(** The [WWW-Authenticate] headers of a refusal. *)
Definition challenges : list string :=
  flat_map (fun method =>
    if decide (method = "basic") then
      ["Basic realm=" ++ quoted (or_default (BasicRealm (authConfig a)) "Schema Registry")]
    else if decide (method = "api_key") then ["API-Key"]
    else if decide (method = "jwt" \/ method = "oidc") then ["Bearer"]
    else []) (Methods (authConfig a)).

(** The request goes on, with the user in its context or without one, or it is
    answered with 401. *)
Inductive outcome :=
  | Serve (user : option User)
  | Challenge (headers : list string).

Definition Middleware (e e' : env) (r : Request) : proc World outcome :=
  if negb (AuthEnabled (authConfig a)) then retp (Serve None)
  else
    let* user := tryMethods e e' r (Methods (authConfig a)) in
    match user with
    | Some user => retp (Serve (Some user))
    | None => retp (Challenge challenges)
    end.
End authenticator.

(** ** The account handlers *)

(** A status with an error code of the API, or what the handler answers. *)
Inductive account_response :=
  | UserResponse (user : ptr)
  | NoContent
  | AccountError (status : Z) (code : Z) (message : string).

(** GET /me *)
Definition GetCurrentUser (user : option User) : proc World account_response :=
  match user with
  | None => retp (AccountError 401 ErrorCodeUnauthorized "Authentication required")
  | Some user =>
      let* r := tryp (AuthService.GetUserByID (UserID user)) in
      match r with
      | Ok fullUser => retp (UserResponse fullUser)
      | Err err =>
          if errors_Is err ErrUserNotFound then retp (AccountError 404 ErrorCodeUserNotFound "User not found")
          else retp (AccountError 500 ErrorCodeInternalServerError "Internal server error")
      end
  end.

(** POST /me/password; [body] is the decoded request, or [None] when it is not one. *)
Definition ChangePasswordHandler (c : Crypto) (e : env) (salt : string) (user : option User)
    (body : option (string * string)) : proc World account_response :=
  match user with
  | None => retp (AccountError 401 ErrorCodeUnauthorized "Authentication required")
  | Some user =>
      if decide (UserID user <= 0)%Z then
        retp (AccountError 400 ErrorCodeInvalidSchema "Cannot change password: user not in database")
      else
        match body with
        | None => retp (AccountError 400 ErrorCodeInvalidSchema "Invalid request body")
        | Some (oldPassword, newPassword) =>
            if decide (oldPassword = "") then
              retp (AccountError 400 ErrorCodeInvalidSchema "Old password is required")
            else if decide (newPassword = "") then
              retp (AccountError 400 ErrorCodeInvalidPassword "New password is required")
            else
              let* r := tryp (ChangePassword c e salt (UserID user) oldPassword newPassword) in
              match r with
              | Ok _ => retp NoContent
              | Err err =>
                  if errors_Is err ErrPermissionDenied then
                    retp (AccountError 403 ErrorCodeForbidden "Current password is incorrect")
                  else if errors_Is err ErrUserNotFound then
                    retp (AccountError 404 ErrorCodeUserNotFound "User not found")
                  else retp (AccountError 500 ErrorCodeInternalServerError "Internal server error")
              end
        end
  end.

(** ** What the authenticator lets in

    An API key gives the role and the owner it was made for; a password the
    directory refuses is refused for good; every request is answered. *)

Local Open Scope Z_scope.

(** What always answers without more ado. *)
Create HintDb answers.

Section facts.
Context (c : Crypto) (a : Authenticator).
Implicit Types (w : World) (e : env).

(** ** API keys *)

(** The name of a key's owner, or the key's own when there is no such user. *)
Definition owner_name (s : AuthStore) (k : APIKeyRecord) : string :=
  if decide (0 < KUserID k) then
    match users s !! KUserID k with Some p => UUsername (user_at s p) | None => KName k end
  else KName k.

Lemma exec_authenticateAPIKeyValue e sv key w :
  served c sv w -> service a = Some sv ->
  exists w', authStore w' = authStore w /\
    exec (authenticateAPIKeyValue c a e key) w =
      (Ok match checkAPIKey (now e 0) (hashAPIKey c sv key) (authStore w) with
          | Ok p => let k := key_at (authStore w) p in
              Some (MkUser (KID k) (owner_name (authStore w) k) (KRole k) "api_key")
          | Err _ => api_key_user c a key
          end, w').
Proof.
  intros Hw Hsv. unfold authenticateAPIKeyValue. rewrite Hsv, exec_bindp, exec_tryp.
  destruct (ValidateAPIKey_cases c sv e key w (served_ok _ _ _ Hw)) as (w' & -> & E).
  destruct (checkAPIKey _ _ _) as [p|err]; [|by exists w'].
  rewrite exec_bindp, exec_load_key, exec_bindp, E. exists w'. split; [done|]. unfold owner_name. case_decide.
  - rewrite exec_bindp, exec_tryp. unfold GetUserByID. rewrite exec_ask, E. unfold MemUsers.GetUserByID.
    destruct (users (authStore w) !! KUserID (key_at (authStore w) p)) as [q|].
    + rewrite exec_bindp, exec_load_user, E. cbn [exec retp]. by rewrite exec_bindp, exec_load_key, E.
    + cbn [exec retp fail]. by rewrite exec_bindp, exec_load_key, E.
  - cbn [exec retp]. by rewrite exec_bindp, exec_load_key, E.
Qed.

(** ** Answers *)

(** A part of the authenticator that always answers. *)
Definition answers_always {A} (p : proc World A) : Prop := forall w, is_ok (fst (exec p w)) = true.

Lemma answers_ret {A} (x : A) : answers_always (retp x).
Proof. done. Qed.

Lemma answers_bind {A B} (p : proc World A) (k : A -> proc World B) :
  answers_always p -> (forall x, answers_always (k x)) -> answers_always (bindp p k).
Proof.
  intros Hp Hk w. rewrite exec_bindp. specialize (Hp w). destruct (exec p w) as [[x|err] w']; [apply Hk|done].
Qed.

Lemma answers_try {A} (p : proc World A) : answers_always (tryp p).
Proof. intros w. rewrite exec_tryp. by destruct (exec p w). Qed.

Lemma answers_load_key p : answers_always (load_key p).
Proof. done. Qed.

Lemma answers_load_user p : answers_always (load_user p).
Proof. done. Qed.

#[local] Hint Resolve answers_ret answers_try answers_load_key answers_load_user : answers.

Ltac answers :=
  repeat match goal with
  | |- answers_always (bindp _ _) => apply answers_bind; [|intros ?]
  | |- answers_always (if ?b then _ else _) => destruct b
  | |- answers_always (match ?x with _ => _ end) => destruct x
  | |- answers_always _ => solve [eauto with answers]
  end.

Lemma answers_authenticateAPIKeyValue e key : answers_always (authenticateAPIKeyValue c a e key).
Proof. unfold authenticateAPIKeyValue. answers. Qed.

#[local] Hint Resolve answers_authenticateAPIKeyValue : answers.

Lemma answers_authenticate e e' r method : answers_always (authenticate c a e e' r method).
Proof.
  unfold authenticate, authenticateBasic, authenticateAPIKey, loginUser. answers.
Qed.

#[local] Hint Resolve answers_authenticate : answers.

Lemma answers_tryMethods e e' r methods : answers_always (tryMethods c a e e' r methods).
Proof. induction methods; cbn [tryMethods]; answers. Qed.

#[local] Hint Resolve answers_tryMethods : answers.

Lemma answers_Middleware e e' r : answers_always (Middleware c a e e' r).
Proof. unfold Middleware. answers. Qed.

(** ** Refusals of the directory *)

(** The directory has had its say against the login. *)
Definition refused (d : Directory) (cfg : LDAPConfig) (e : env) (username password : string) : Prop :=
  exists err, Authenticate d cfg e username password = Err err /\
    (LDAPFallback (authConfig a) = Some false \/ errors_Is err ErrLDAPInvalidCredentials = true).

Lemma refused_ldapLogin d cfg e username password :
  ldapProvider a = Some (d, cfg) -> refused d cfg e username password ->
  ldapLogin a e username password = inr None.
Proof.
  intros Hd (err & E & Hr). unfold ldapLogin. rewrite Hd, E. case_decide; [done|].
  destruct Hr as [Hr|Hr]; [done|]. by rewrite Hr.
Qed.

Lemma api_key_user_method key user : api_key_user c a key = Some user -> Method user = "api_key".
Proof. unfold api_key_user. repeat case_match; try done; by intros [= <-]. Qed.

Lemma exec_authenticateAPIKeyValue_method e key w user w' :
  exec (authenticateAPIKeyValue c a e key) w = (Ok (Some user), w') -> Method user = "api_key".
Proof.
  unfold authenticateAPIKeyValue. destruct (service a) as [sv|].
  - rewrite exec_bindp, exec_tryp. destruct (exec (ValidateAPIKey c sv e key) w) as [[p|err] w1].
    + rewrite exec_bindp, exec_load_key, exec_bindp.
      match goal with |- context [match exec ?q w1 with _ => _ end] => destruct (exec q w1) as [[name|err] w2] end; [|done].
      rewrite exec_bindp, exec_load_key. by intros [= <- _].
    + intros [= E _]. by eapply api_key_user_method.
  - intros [= E _]. by eapply api_key_user_method.
Qed.
End facts.

(** With an API key the caller has the key's role and the name of its
    owner exactly while the service accepts the key, and otherwise what the
    configuration says of it; the store is left as it is. *)
Theorem api_key_login_spec c a e sv key w :
  served c sv w -> service a = Some sv ->
  exists w', authStore w' = authStore w /\
    exec (authenticateAPIKeyValue c a e key) w =
      (Ok match checkAPIKey (now e 0) (hashAPIKey c sv key) (authStore w) with
          | Ok p => let k := key_at (authStore w) p in
              Some (MkUser (KID k) (owner_name (authStore w) k) (KRole k) "api_key")
          | Err _ => api_key_user c a key
          end, w').
Proof. apply exec_authenticateAPIKeyValue. Qed.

WHAT IS EXPECTED:
Looking at the entries above, say how many lines contain the word "repeat". Nothing but the number is needed.

REPLY:
2